**** THE INPUT ****
(** C30: once the finalizer of that file has run, its number is free
    and the next worker's connection takes it, so the worker is handed its own
    connection in place of the listening socket. *)
Theorem finalized_descriptor_is_reused t n peer :
  dense t n →
  let c := ((_ ← ListenAndServe None None None; _ ← collect; _ ← handleWorker_select;
             _ ← processWorker (inl peer); proceed_goroutine (n + 2) peer None) : M ipc ())
             (NewIPCServerGateway t) in
  c.1 = Returns tt ∧ ip_fd c.2 = Z.of_nat (n + 2) ∧ ip_sent c.2 = [(peer, OConn peer)].
Proof.
  intros Hd. assert (∀ m, n + 2 = m → lowest_free (<[S n := OUnix]> (<[n := OTcp]> t)) = m) as H2.
  { intros m <-. rewrite (lowest_free_dense _ (S (S n))); [lia|]. by do 2 apply dense_insert. }
  set (c0 := NewIPCServerGateway t). pose proof (ListenAndServe_spec None None None c0) as Hs.
  cbv zeta in Hs. simpl in Hs. rewrite (lowest_free_dense t n Hd) in Hs.
  rewrite (lowest_free_dense _ (S n) (dense_insert _ _ _ Hd)), (H2 _ eq_refl) in Hs.
  cbv zeta. rewrite M_bind_eq, Hs. clear Hs. rewrite M_bind_eq. unfold collect at 1. simpl.
  rewrite !M_bind_eq. simpl. rewrite !M_bind_eq. simpl.
  assert (delete (n + 2) (<[n + 2 := OTcp]> (<[S n := OUnix]> (<[n := OTcp]> t))) =
          <[S n := OUnix]> (<[n := OTcp]> t)) as ->.
  { rewrite delete_insert_eq. apply delete_id. apply eq_None_not_Some.
    intros Hi%(dense_insert _ _ _ (dense_insert _ _ OTcp Hd)). lia. }
  rewrite (H2 _ eq_refl), (proceed_goroutine_eq _ _ _ (OConn peer)); [done|].
  cbn [ip_fds ip_fd set_spawned set_pc set_fds]. by rewrite rights_nat, lookup_insert_eq.
Qed.

Lemma std_dense : dense std_fds 3.
Proof.
  intros i. unfold std_fds. do 3 (destruct i as [|i]; [vm_compute; split; [lia|eauto]|]).
  rewrite !lookup_insert_ne, lookup_singleton_ne by lia. split; [by intros [? ?]|lia].
Qed.

Lemma finalized_descriptor_is_reused_witness :
  ip_sent (((_ ← ListenAndServe None None None; _ ← collect; _ ← handleWorker_select;
            _ ← processWorker (inl 9); proceed_goroutine 5 9 None) : M ipc ())
            (NewIPCServerGateway std_fds)).2 = [(9, OConn 9)].
Proof. exact (proj2 (proj2 (finalized_descriptor_is_reused std_fds 3 9 std_dense))). Defined.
****
### TASK OBJECTIVE
The required output is the line holding "(NewIPCServerGateway std_fds)).2 = [(9, OConn" plus every line after it in the data, reproduced exactly.

### THE ANSWER
            (NewIPCServerGateway std_fds)).2 = [(9, OConn 9)].
Proof. exact (proj2 (proj2 (finalized_descriptor_is_reused std_fds 3 9 std_dense))). Defined.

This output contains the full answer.